Geheime Leben

Robbe: Emad Hashem (Syrien)
  • Wir ziehen uns eine Krafttierkarte, unsere Impulskarte,
  • reißen dann Worte aus Zeitschriften aus, die uns ansprechen, magsich anziehen,
  • gestalten diese zu einer Wort-Collage (die im Text fette gedruckten Worte entsprechen den Collage-Worten) und
  • erschaffen daraus einen Text.

 

Geheime Leben

Sie verlässt das Haus, verschwindet, ohne Bescheid zu geben, spurlos, um Licht ins Dunkel zu bringen, um ihre Sehnsucht zu stillen, den Abgrund zu betreten.

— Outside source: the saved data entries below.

(** C3.  [calculateLayerRotation] transforms each cubie of the face's
    layer (membership as [getCubiesInLayer] decides it) by translating the
    position by the negative of the pivot, rotating position and grid index
    about the face's axis by the angle, translating the position back and
    left-composing the rotation onto the orientation; every other cubie is
    returned as it is, and the result lists the cubies in the input's
    order.  The pivot lies on the rotation axis, and any pivot on that axis
    gives the same position. *)
Theorem C3_rotation_transformer :
  bothVariants (fun V =>
    forall (cubies : list CubiePosition) (face : Face) (angle : R),
      calculateLayerRotation V cubies face angle
      = map (fun c => if inLayer V face (indices c)
                      then specRotate V face angle c else c) cubies
      /\ (forall i c, nth_error cubies i = Some c ->
            (In (Z.of_nat i) (getCubiesInLayer V cubies face)
             <-> inLayer V face (indices c) = true))
      /\ (forall (c : CubiePosition) (m : R),
            Vector3.add
              (axisAngleRotation (ROTATION_AXES face)
                 (angle * ROTATION_DIRECTIONS V face)
                 (Vector3.sub (position c)
                    (Vector3.multiplyScalar (ROTATION_AXES face) m)))
              (Vector3.multiplyScalar (ROTATION_AXES face) m)
            = position (specRotate V face angle c))).
Proof.
  split; intros cubies face angle; (split; [| split];
    [ rewrite calculateLayerRotation_map; apply map_ext; intros c;
      rewrite rotateCubie_specRotate; reflexivity
    | intros i c Hn; rewrite <- includes_spec;
      rewrite (getCubiesInLayer_includes _ cubies face i c Hn); reflexivity
    | intros c m; rewrite <- rotateCubie_specRotate, rotateCubie_pivot_free;
      rewrite <- applyAxisAngle_axisAngleRotation
        by apply ROTATION_AXES_norm;
      apply applyAxisAngle_pivot ]).
Qed.

(** C4.  On a state whose grid indices are a permutation of the 26
    canonical lattice points, [getCubiesInLayer] returns 9 pairwise distinct
    cubie indices for each face, and the six layer sizes add up to 54. *)
Theorem C4_layer_sizes (l : list CubiePosition) :
  Permutation (map indices l) (map embed getTargetPositions) ->
  bothVariants (fun V =>
    (forall face, List.length (getCubiesInLayer V l face) = 9%nat
                  /\ NoDup (getCubiesInLayer V l face)
                  /\ (forall i, In i (getCubiesInLayer V l face) ->
                        (0 <= i < 26)%Z))
    /\ fold_right Nat.add 0%nat
         (map (fun face => List.length (getCubiesInLayer V l face)) allFaces)
       = 54%nat).
Proof.
  intros Hperm.
  assert (Hlen : List.length l = 26%nat).
  { rewrite <- (length_map indices), (Permutation_length Hperm), length_map.
    reflexivity. }
  assert (Hgen : forall V, 0 < EPSILON V <= / 2 ->
            (forall face, List.length (getCubiesInLayer V l face) = 9%nat
                  /\ NoDup (getCubiesInLayer V l face)
                  /\ (forall i, In i (getCubiesInLayer V l face) ->
                        (0 <= i < 26)%Z))
            /\ fold_right Nat.add 0%nat
                 (map (fun face => List.length (getCubiesInLayer V l face))
                      allFaces) = 54%nat).
  { intros V He. split.
    - intros face. split; [apply layer_size; assumption |].
      split; [rewrite getCubiesInLayer_marks; apply layerMarks_NoDup |].
      intros i Hi. apply getCubiesInLayer_In in Hi.
      destruct Hi as (j & c & -> & Hn & _).
      assert (j < List.length l)%nat by (apply nth_error_Some; congruence).
      lia.
    - simpl. rewrite !(layer_size V l _ He Hperm). reflexivity. }
  split; apply Hgen; [exact main_eps | exact overshoot_eps].
Qed.

Lemma C4_layer_sizes_witness :
  Permutation (map indices (initialCubiePositions mainVariant))
    (map embed getTargetPositions)
  /\ List.length
       (getCubiesInLayer mainVariant (initialCubiePositions mainVariant) RIGHT)
     = 9%nat.
Proof.
  assert (H : Permutation (map indices (initialCubiePositions mainVariant))
                (map embed getTargetPositions)).
  { rewrite initial_grid. reflexivity. }
  split; [exact H |].
  exact (proj1 (proj1 (proj1 (C4_layer_sizes _ H)) RIGHT)).
Defined.

(** C5.  On a state with integer grid indices, turning and committing the
    same face four times in succession returns every cubie's grid index to
    its value before the four turns. *)
Theorem C5_four_turns (face : Face) (l : list CubiePosition) :
  Forall (fun c => integerVector (indices c)) l ->
  bothVariants (fun V =>
    map indices (turnTimes V 4 face l) = map indices l).
Proof.
  intros Hint. destruct (integer_grid l Hint) as [zl Hzl].
  assert (Hgen : forall V sense, 0 < EPSILON V <= / 2 ->
            (forall face p,
                Three.applyAxisAngle (embed p) (ROTATION_AXES face)
                  (PI / 2 * ROTATION_DIRECTIONS V face)
                = embed (quarterZ (sense face) (axis (LAYER_INDICES face)) p)) ->
            map indices (turnTimes V 4 face l) = map indices l).
  { intros V sense [Hp Hh] Hturn. unfold turnTimes. simpl.
    pose proof (rotateLayer_grid V sense Hp Hh Hturn face) as Hstep.
    rewrite (Hstep _ _ (Hstep _ _ (Hstep _ _ (Hstep _ _ Hzl)))).
    rewrite Hzl, !map_map.
    apply map_ext. intros p. rewrite commitZ_four. reflexivity. }
  split.
  - exact (Hgen mainVariant mainSense main_eps quarter_turn_main).
  - exact (Hgen overshootVariant overshootSense overshoot_eps
             quarter_turn_overshoot).
Qed.

Lemma initial_integer (V : Variant) :
  Forall (fun c => integerVector (indices c)) (initialCubiePositions V).
Proof.
  unfold initialCubiePositions. apply Forall_map, Forall_forall.
  intros [[a b] c] _. exists (a, b, c). reflexivity.
Qed.

Lemma C5_four_turns_witness :
  Forall (fun c => integerVector (indices c))
    (initialCubiePositions mainVariant)
  /\ map indices
       (turnTimes mainVariant 4 RIGHT (initialCubiePositions mainVariant))
     = map indices (initialCubiePositions mainVariant).
Proof.
  split; [apply initial_integer |].
  exact (proj1 (C5_four_turns RIGHT _ (initial_integer mainVariant))).
Defined.

Lemma scaledBy_follow (k : R) (l : list CubiePosition) :
  scaledBy k l -> positionsFollowGrid k l.
Proof.
  unfold scaledBy, positionsFollowGrid. intros H.
  eapply Forall_impl; [| exact H]. cbv beta.
  intros c (p & _ & Hc & Hp). rewrite Hc. exact Hp.
Qed.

Es ist soweit.

Sie überquert den Pfad, der zum Strand führt, sie läuft barfuß, denn Schuhe braucht sie nicht mehr. Das Floß im Schilf liegt lose mit einem Strick vertäut, schnell hat sie den Knoten gelöst, beginnt ihre Überfahrt, ihren Grenzgang zum anderen Ufer, zum Urgrund. Dort draußen, hofft sie, findet sie Schätze unter dem Eis.

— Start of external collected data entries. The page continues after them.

Ltac among_literals :=
  repeat first [apply list_elem_of_here | apply list_elem_of_further].

Lemma sampleHost_ToUpper :
  forall s, isASCII s = true -> @ToUpper sampleHost s = asciiToUpper s.
Proof. intros s _. reflexivity. Defined.

Lemma sampleHost_StrIsEmpty :
  forall s, isASCII s = true -> @StrIsEmpty sampleHost s = onlySpaces s.
Proof. intros s _. reflexivity. Defined.

(** A 4096 MB file receiver is refused in [lines] mode, by the constructor
    and by [New]; a 2048 MB one in [size] mode is built. *)
Lemma rotate_size_cap_witness :
  @newFileReceiver sampleHost fileConfigOverCap "FILE" LevelDebug []
    sampleWorld
  = (sampleWorld, (None, Some ErrMaxFileSize))
  /\ (exists e,
        @New sampleHost
          "receiver = FILE; rotate.mode = lines; rotate.size = 4096"
          sampleWorld
        = (sampleWorld, (None, Some e))
        /\ e = ErrMaxFileSize)
  /\ (exists r,
        fst (snd (@newFileReceiver sampleHost fileConfigAtCap "FILE"
                    LevelDebug [] sampleWorld))
        = Some r
        /\ r_maxSize r = 2147483648).
Proof.
  destruct (@rotate_size_cap sampleHost) as (Hover & Hnew & Hat).
  split; [| split].
  - apply Hover. vm_compute. reflexivity.
  - destruct (Hnew "receiver = FILE; rotate.mode = lines; rotate.size = 4096"
                fileConfigOverCap "FILE" sampleWorld)
      as (e & He & Hwhich);
      [vm_compute; reflexivity | vm_compute; reflexivity | reflexivity
      | vm_compute; reflexivity |].
    exists e. split; [exact He |].
    apply Hwhich;
      [reflexivity | vm_compute; discriminate
      | eexists; vm_compute; reflexivity].
  - destruct (Hat fileConfigAtCap "FILE" LevelDebug [] sampleWorld
                (fst (fst (sampleOpenFile
                             (@fileReceiverLiteral sampleHost fileConfigAtCap
                                "FILE" LevelDebug []) sampleWorld)))
                (snd (fst (sampleOpenFile
                             (@fileReceiverLiteral sampleHost fileConfigAtCap
                                "FILE" LevelDebug []) sampleWorld))))
      as (r & Hr & Hsize);
      [vm_compute; reflexivity | vm_compute; reflexivity |].
    exists r. split; [now rewrite Hr |].
    rewrite Hsize by (vm_compute; reflexivity). reflexivity.
Defined.

(** The four refusals, on four configurations. *)
Lemma New_logger_or_error_witness :
  (exists e, @New sampleHost "level = INFO" sampleWorld
             = (sampleWorld, (None, Some e)))
  /\ (exists e, @New sampleHost "receiver = SYSLOG" sampleWorld
                = (sampleWorld, (None, Some e)))
  /\ (exists e, @New sampleHost "receiver = CONSOLE; level = LOUD" sampleWorld
                = (sampleWorld, (None, Some e)))
  /\ (exists e, @New sampleHost "receiver = CONSOLE; pattern = %when"
                  sampleWorld
                = (sampleWorld, (None, Some e))).
Proof.
  destruct (@New_logger_or_error sampleHost) as [_ Hrefused].
  split; [| split; [| split]].
  - apply (Hrefused _ noReceiverConfig); [vm_compute; reflexivity |].
    left. vm_compute. reflexivity.
  - apply (Hrefused _ syslogConfig); [vm_compute; reflexivity |].
    right; left. exists "SYSLOG".
    split; [vm_compute; reflexivity |]. split; vm_compute; discriminate.
  - apply (Hrefused _ loudConfig); [vm_compute; reflexivity |].
    right; right; left. vm_compute. reflexivity.
  - apply (Hrefused _ badPatternConfig); [vm_compute; reflexivity |].
    right; right; right. eexists. vm_compute. reflexivity.
Defined.

(** A text of blanks and a tab is an empty configuration. *)
Lemma New_empty_config_witness :
  @New sampleHost (String " " (String (ascii_of_nat 9) " ")) sampleWorld
  = (sampleWorld, (None, Some (errors_New "logger config is empty"))).
Proof.
  apply (@New_empty_config sampleHost sampleHost_StrIsEmpty).
  right. vm_compute. reflexivity.
Defined.

(** The defaults on the console configuration and on file configurations
    without a mode and without a size. *)
Lemma construction_defaults_witness :
  (exists r, @New sampleHost "receiver = CONSOLE" sampleWorld
             = (sampleWorld, (Some r, None))
             /\ r_level r = LevelDebug)
  /\ (exists r, fst (snd (@newFileReceiver sampleHost fileConfig "FILE"
                            LevelDebug [] sampleWorld)) = Some r
                /\ r_rotate r = "daily")
  /\ (exists r, fst (snd (@newFileReceiver sampleHost fileConfigSizeMode
                            "FILE" LevelDebug [] sampleWorld)) = Some r
                /\ r_maxSize r = 104857600).
Proof.
  destruct (@construction_defaults sampleHost sampleHost_ToUpper)
    as (Hlevel & _ & _ & Hmode & Hsize).
  split; [| split].
  - apply (Hlevel _ consoleConfig "CONSOLE");
      try (vm_compute; reflexivity).
    eexists. vm_compute. reflexivity.
  - eexists. rewrite (Hmode fileConfig "FILE" LevelDebug [] sampleWorld
                        (fst (fst (sampleOpenFile
                                     (@fileReceiverLiteral sampleHost
                                        fileConfig "FILE" LevelDebug [])
                                     sampleWorld)))
                        (snd (fst (sampleOpenFile
                                     (@fileReceiverLiteral sampleHost
                                        fileConfig "FILE" LevelDebug [])
                                     sampleWorld))));
      [split; reflexivity | vm_compute; discriminate | reflexivity
      | reflexivity].
  - eexists. rewrite (Hsize fileConfigSizeMode "FILE" LevelDebug []
                        sampleWorld
                        (fst (fst (sampleOpenFile
                                     (@fileReceiverLiteral sampleHost
                                        fileConfigSizeMode "FILE" LevelDebug
                                        []) sampleWorld)))
                        (snd (fst (sampleOpenFile
                                     (@fileReceiverLiteral sampleHost
                                        fileConfigSizeMode "FILE" LevelDebug
                                        []) sampleWorld))));
      [split; reflexivity | reflexivity | reflexivity | reflexivity].
Defined.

Auf Entdeckungsreise, kilometerweise Strecke zurücklegen, dabei erwachen. Wissen, dass die Wellen sie tragen und selbst wenn sie sie verschlingen, wird sie tauchen, sie wird schwimmen und dort unten, auf dem Urgrund, dem Seenflimmern begegnen.

Ihre Kleidung hat sie abgestreift, die Robbenhaut trägt sie um den Körper geschlungen, ihre Haare flattern im Wind.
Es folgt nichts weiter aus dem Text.